ORIENTE MÉDIO EM CONVULSÃO

Defesa aérea falha, e Netanyahu admite 'noite difícil'

Mísseis balísticos do Irã não são interceptados, atingem duas cidades no sul de Israel e deixam ao menos 90 feridos, sete deles em estado grave. Ministro da Educação de Israel ordena fechamento de escolas em todo o país

Duas cidades no sul de Israel foram atingidas ontem por mísseis do Irã, em um dia que viu intensificação da troca de ataques na guerra com o Irã. Um dos locais bombardeados, Dimona, fica a cerca de 14km do Shimon Peres Negev Nuclear Research Center, a principal instalação nuclear israelense. O país até hoje nunca admitiu oficialmente ter bombas nucleares, mas é tida como uma das potências atômicas mundiais. Outro foguete caiu em Arad, distante pouco mais de 40km do primeiro alvo. Até o meio da madrugada de domingo (ainda noite de sábado no horário de Brasília), os serviços de emergência de Israel confirmavam ao menos 90 feridos — sete deles em estado grave — nos dois ataques. Não há evidências de que a área nuclear tenha sido danificada no bombardeio, afirmaram oficiais da Organização das Nações Unidas.

"Foi uma noite muito difícil na batalha pelo nosso futuro", admitiu o primeiro-ministro de Israel, Benjamin Netanyahu, em pronunciamento com raro tom de preocupação. E continuou: "Continuaremos a atacar nossos inimigos em todas as frentes com determinação".

O porta-voz das Forças de Defesa de Israel, Effie Defrin, negou que o escudo antimísseis tenha falhado e que os mísseis iranianos sejam de um novo tipo, desconhecido e que constituam uma nova e mais grave ameaça. "Os sistemas de defesa aérea funcionaram, mas não interceptaram o míssil. Investigaremos o incidente e aprenderemos com ele. Esse não é um tipo de munição especial ou desconhecido", declarou Defrin em um post no X.

O ministro da Educação de Israel, Yoav Kisch, determinou ainda na noite de ontem que o sistema de ensino do país migre para o aprendizado remoto nos próximos dias. "À luz dos ataques em Dimona e Arad, decidi que no domingo e na segunda-feira todas as exceções serão canceladas e nenhum aprendizado presencial será aprovado no sistema educacional, incluindo o cancelamento de exceções para a educação especial", informou, em nota.

Retaliação

Teerã afirma que os ataques foram uma resposta ao bombardeio, horas antes, no começo do dia, da usina de Natanz, ponto conhecido do programa nuclear iraniano. A retaliação também teria sido devido a outro ataque das forças israelenses e norte-americanas a uma instalação nuclear, a Bushehr Nuclear Power Plant, na terça-feira anterior. 

Israel nega ter atacado o local; os EUA não comentaram a alegação iraniana.

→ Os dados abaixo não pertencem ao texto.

(* ===== verification/PolicyDb.v ===== *)
(** sepolicy/api.cpp and the access vector rules of sepolicy/sepolicy.cpp: the tables of a
    policy that the operations of Policy and Statement change, and what the built-in rules
    make of any policy they are applied to.

    A policy is its types and attributes, its classes with their permissions, the attributes
    of each type, the bits of the access vector table, and the permissive types.  Extended
    permissions, auditing and transitions are other tables.  Names are shorter than the 256
    bytes a lookup copies, and inserting a type does not run out of memory. *)

From S2P Require Import Prelude Text Numeric Statement Policy.

Module PolicyDb.
Import Statement Policy.

(** * The tables *)

Inductive Flavor := TYPE_TYPE | TYPE_ATTRIB.

#[export] Instance Flavor_eq_dec : EqDecision Flavor.
Proof. solve_decision. Defined.

Record Db := mkDb {
  flavor : bytes -> option Flavor;               (** [p_types] *)
  class_perms : bytes -> option (list bytes);    (** [p_classes], common permissions included *)
  type_attrs : bytes -> list bytes;              (** [type_attr_map] *)
  allowed : bytes -> bytes -> bytes -> bytes -> bool;   (** [te_avtab], for [AVTAB_ALLOWED] *)
  permissive : bytes -> bool }.

Definition known (d : Db) (x : bytes) : bool := match flavor d x with Some _ => true | None => false end.
Definition is_class (d : Db) (c : bytes) : bool := match class_perms d c with Some _ => true | None => false end.
Definition has_perm (d : Db) (c p : bytes) : bool := match class_perms d c with Some l => bool_decide (p ∈ l) | None => false end.
(** An empty file is compressed to an empty file, which decompress does not accept. *)
Lemma empty_archive_unsupported oc decompress bound uninit crate_decode creatable removable n fuel partial w check_fmt :
  files w !! #"a.lz4" = Some [] -> is_compressed (check_fmt []) = false ->
  lz4_encode oc store false [] = Ok [] /\
  decompress_cmd decompress bound uninit crate_decode check_fmt creatable removable n fuel partial w #"a.lz4" None = (w, Err Unsupported).
Proof.
  intros Hw Hc. split; [done |]. unfold decompress_cmd, open_input. rewrite bool_decide_eq_false_2 by done. rewrite Hw. cbn [of_option].
  cbn [take]. by rewrite Hc.
Qed.

(** An empty piece before the first byte makes the header appear twice, and everything is lost. *)
Lemma empty_piece_loses_data :
  match lz4_encode true store false [ []; #"abc" ] with
  | Ok out => lz4_decode store LZ4_BLOCK_SIZE (fun _ => bof 0) 10 8 [Data out] | r => r end = Ok [].
Proof. vm_compute. reflexivity. Qed.
End Compress.
Lemma read_certificate_finds_witness :
  read_certificate 5 true (mkFile (apk_bytes demo_apk) 0) 29000 = Some (Ok #"CERT").
Proof.
  apply (read_certificate_finds demo_apk 5 true 29000).
  - split_and!; try done.
    + constructor; [split; [cbn; lia | done] | constructor].
    + intros i Hi. change (zlen (comment demo_apk)) with 17 in Hi.
      assert (exists n, i = Z.of_nat n /\ (n < 17)%nat) as (n & -> & Hn) by (exists (Z.to_nat i); lia).
      do 17 (destruct n as [|n]; [vm_compute; reflexivity |]). lia.
  - cbn. lia.
  - left. vm_compute. done.
Defined.

(** * Termination *)

(** The length field of an id-value pair, where there is one. *)
Definition len_at (s : bytes) (o : Z) : Z := of_le (take 8 (drop (Z.to_nat o) s)).

Lemma read_pod_inv n f v f' :
  0 < n -> 0 <= offset f -> read_pod n f = Ok (v, f') ->
  contents f' = contents f /\ offset f' = offset f + n /\ offset f + n <= zlen (contents f) /\
  v = of_le (take (Z.to_nat n) (drop (Z.to_nat (offset f)) (contents f))).
Proof.
  intros Hn Ho. unfold read_pod. intros ([b f1] & Hr & [= <- <-])%res_bind_Ok.
  pose proof (read_exact_inv n f b f1 ltac:(lia) Hr) as (Hc & Hof & Hle & _).
  unfold read_exact in Hr. destruct (n <=? _); [| done]. injection Hr as <- _. split_and!; [done | lia | | done].
  specialize (Hle Ho). lia.
Qed.

(** A pair that is skipped moves the file forward, unless its length does not fit
    an [i64]. *)
Lemma pair_step_forward oc sz f f' :
  0 <= offset f -> pair_step oc sz f = Ok (inr f') ->
  contents f' = contents f /\ offset f + 8 <= zlen (contents f) /\
  (len_at (contents f) (offset f) < 2 ^ 63 -> offset f + 8 <= offset f').
Proof.
  intros Ho. unfold pair_step. intros ([len f1] & H1 & H)%res_bind_Ok.
  apply read_pod_inv in H1 as (Hc1 & Ho1 & Hb1 & Hlen); [| lia | done].
  destruct (len =? sz); [done |]. apply res_bind_Ok in H as ([id f2] & H2 & H).
  apply read_pod_inv in H2 as (Hc2 & Ho2 & Hb2 & _); [| lia | lia].
  destruct (id =? _); [by apply res_bind_Ok in H as (? & _ & ?) |].
  apply res_bind_Ok in H as (d & Hd & H). apply res_bind_Ok in H as (f3 & H3 & [= ->]).
  unfold seek in H3. destruct ((0 <=? offset f2 + d) && (offset f2 + d <? 2 ^ 63)) eqn:Hr; [| done].
  injection H3 as <-. cbn [contents offset]. split_and!; [congruence | lia |].
  unfold len_at. change (Z.to_nat 8) with 8%nat in Hlen. rewrite <- Hlen. intros Hlt.
  assert (0 <= len) by (rewrite Hlen; apply of_le_range).
  rewrite swrap_small in Hd by lia. rewrite s_arith_small in Hd by lia. injection Hd as <-. lia.
Qed.

Lemma pair_loop_ends fuel oc sz f :
  0 <= offset f -> (Z.to_nat (zlen (contents f) - offset f) < fuel)%nat ->
  pair_loop fuel oc sz f = None ->
  exists o, offset f <= o /\ o + 8 <= zlen (contents f) /\ 2 ^ 63 <= len_at (contents f) o.
Proof.
  revert f. induction fuel as [|fuel IH]; intros f Ho Hf; [lia |]. cbn [pair_loop].
  destruct (pair_step oc sz f) as [[c|f']| |] eqn:E; try done.
  apply pair_step_forward in E as (Hc & Hb & Hfw); [| done]. intros Hn.
  destruct (decide (len_at (contents f) (offset f) < 2 ^ 63)) as [Hlt|]; [| exists (offset f); lia].
  specialize (Hfw Hlt). apply IH in Hn as (o & ? & ? & ?); rewrite ?Hc in *; [| lia | lia].
  exists o. lia.
Qed.

(** Reading and seeking leave the contents alone. *)
Lemma read_exact_contents n f b f' : read_exact n f = Ok (b, f') -> contents f' = contents f /\ offset f' = offset f + n.
Proof. unfold read_exact. destruct (n <=? _); [| done]. by intros [= _ <-]. Qed.

Lemma read_pod_contents n f v f' : read_pod n f = Ok (v, f') -> contents f' = contents f /\ offset f' = offset f + n.
Proof. unfold read_pod. intros ([b f1] & H & [= _ <-])%res_bind_Ok. by apply read_exact_contents in H. Qed.

Lemma seek_contents s f f' : seek s f = Ok f' -> contents f' = contents f /\ 0 <= offset f'.
Proof. unfold seek. destruct (_ && _) eqn:E; [| done]. intros [= <-]. split; [done | simpl; lia]. Qed.

Lemma eocd_loop_contents n i f f' : eocd_loop n i f = Ok f' -> contents f' = contents f.
Proof.
  revert i f. induction n as [|n IH]; intros i f; [done |]. cbn [eocd_loop].
  intros (f1 & [H1 _]%seek_contents & H)%res_bind_Ok.
  apply res_bind_Ok in H as ([c f2] & [H2 _]%read_pod_contents & H). rewrite <- H1, <- H2.
  destruct (c =? i).
  - apply res_bind_Ok in H as (f3 & [H3 _]%seek_contents & H).
    apply res_bind_Ok in H as ([m f4] & [H4 _]%read_pod_contents & H). rewrite <- H3, <- H4.
    destruct (m =? _); [by injection H as <- |]. destruct (i =? _); [done | eauto].
  - destruct (i =? _); [done | eauto].
Qed.

Lemma find_eocd_contents f f' : find_eocd f = Ok f' -> contents f' = contents f.
Proof. unfold find_eocd. generalize (Z.to_nat 0x10000). intros n. apply eocd_loop_contents. Qed.

Lemma check_version_contents v f f' : check_version v f = Ok f' -> contents f' = contents f.
Proof.
  unfold check_version. destruct (0 <=? v); [| by intros [= ->]].
  intros ([c f1] & [H1 _]%read_pod_contents & H)%res_bind_Ok.
  apply res_bind_Ok in H as ([b f2] & [H2 _]%read_exact_contents & H).
  destruct (_ <? _); [done |]. injection H as <-. congruence.
Qed.

Lemma find_signing_block_inv oc version f sz f' :
  find_signing_block oc version f = Ok (sz, f') -> contents f' = contents f /\ 0 <= offset f'.
Proof.
  unfold find_signing_block. intros (f1 & H1%find_eocd_contents & H)%res_bind_Ok.
  apply res_bind_Ok in H as (f2 & [H2 _]%seek_contents & H).
  apply res_bind_Ok in H as ([off f3] & [H3 _]%read_pod_contents & H).
  apply res_bind_Ok in H as (f4 & H4%check_version_contents & H).
  apply res_bind_Ok in H as (o & _ & H).
  apply res_bind_Ok in H as (f5 & [H5 _]%seek_contents & H).
  apply res_bind_Ok in H as ([b f6] & [H6 _]%read_pod_contents & H).
  apply res_bind_Ok in H as ([m f7] & [H7 _]%read_exact_contents & H).
  destruct (negb _); [done |]. apply res_bind_Ok in H as (neg & _ & H). apply res_bind_Ok in H as (d & _ & H).
  apply res_bind_Ok in H as (f8 & [H8 Ho]%seek_contents & H).
  apply res_bind_Ok in H as ([sz' f9] & [H9 Ho9]%read_pod_contents & H).
  destruct (negb _); [done |]. injection H as <- <-. split; [congruence | lia].
Qed.

(** the reader ends on every file, within as many rounds as the file has bytes,
    unless the file has a pair length of 2^63 or more. *)
Theorem read_certificate_terminates fuel oc f version :
  (length (contents f) < fuel)%nat ->
  (forall o, 0 <= o -> o + 8 <= zlen (contents f) -> len_at (contents f) o < 2 ^ 63) ->
  exists r, read_certificate fuel oc f version = Some r.
Proof.
  intros Hf Hsmall. unfold read_certificate.
  destruct (find_signing_block oc version f) as [[sz f']| |] eqn:E; [| eauto | eauto].
  apply find_signing_block_inv in E as [Hc Ho].
  destruct (pair_loop fuel oc sz f') as [[?|?|]|] eqn:El; [eauto.. |]. exfalso.
  apply pair_loop_ends in El as (o & Hge & Hle & Hbig); rewrite ?Hc in *; [| lia | lia].
  specialize (Hsmall o ltac:(lia) ltac:(lia)). lia.
Qed.

Lemma read_certificate_terminates_witness :
  exists r, read_certificate 40 true (mkFile (replicate 30 (bof 7)) 0) 1 = Some r.
Proof.
  apply read_certificate_terminates; [cbn; lia |]. cbn [contents]. intros o Ho Hle.
  rewrite length_replicate in Hle.
  assert (exists n, o = Z.of_nat n /\ (n < 23)%nat) as (n & -> & Hn) by (exists (Z.to_nat o); lia).
  do 23 (destruct n as [|n]; [vm_compute; reflexivity |]). lia.
Defined.

(** A signing block whose only pair claims the length 2^64 - 8. *)
Definition evil_block : bytes :=
  to_le 8 36 ++ to_le 8 (2 ^ 64 - 8) ++ to_le 4 0 ++ to_le 8 36 ++ APK_SIGNING_BLOCK_MAGIC.
Definition evil_apk : bytes :=
  evil_block ++ to_le 4 EOCD_MAGIC ++ replicate 12 (bof 0) ++ to_le 4 44 ++ to_le 2 0.

(** An APK whose first pair has the length 2^64-8 is never finished: the
    length is cast to -8, the seek by -8-4 undoes the twelve bytes just read, and
    the loop reads the same pair again for ever. *)
Theorem read_certificate_diverges fuel oc :
  read_certificate fuel oc (mkFile evil_apk 0) (-1) = None.
Proof.
  unfold read_certificate.
  assert (find_signing_block oc (-1) (mkFile evil_apk 0) = Ok (36, mkFile evil_apk 8)) as ->
    by (destruct oc; vm_compute; reflexivity).
  assert (pair_step oc 36 (mkFile evil_apk 8) = Ok (inr (mkFile evil_apk 8))) as Hstep
    by (destruct oc; vm_compute; reflexivity).
  assert (pair_loop fuel oc 36 (mkFile evil_apk 8) = None) as ->; [| done].
  induction fuel as [|fuel IH]; [done |]. cbn [pair_loop]. by rewrite Hstep.
Qed.

End Apk.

Assim como na unidade israelense, aparentemente o bombardeio de Natanz não provocou danos e gerou consequências graves, como vazamentos, informou a Agência Internacional de Energia Atômica, vinculada à ONU. A entidade, porém, apelou para que os países em guerra adotem "máxima contenção" em ataques militares na vizinhança de equipamentos nucleares.

A Rússia, aliada do Irã, classificou o bombardeio de Natanz como ataques "irresponsáveis", que representam "riscos reais de catástrofe em toda a região do Oriente Médio".

As potências ocidentais alegam há anos que o Irã tenta produzir uma bomba atômica, apesar de reiteradas negativas do regime dos aiatolás. Esse foi um dos motivos alegados para os ataques lançados em 28 de fevereiro por Israel e Estados Unidos.

No fim da noite de sábado, o Exército israelense afirmou ter atacado, em Teerã, o centro universitário Malek-Ashtar, "utilizado pelo regime terrorista iraniano para desenvolver componentes de armas nucleares".

Estreito de Ormuz

O Exército dos EUA declarou ter destruído um bunker iraniano equipado com armas que ameaçavam os envios de petróleo e gás através do Estreito de Ormuz. O chefe do comando militar americano (Centcom), o almirante Brad Cooper, afirmou que aviões de guerra "destruíram" uma instalação subterrânea na costa do Irã que armazenava mísseis de cruzeiro antinavio, lançadores de mísseis móveis e outros equipamentos.

Segundo ele, isso reduziu a capacidade do Irã "de ameaçar a liberdade de navegação no Estreito de Ormuz e seus arredores".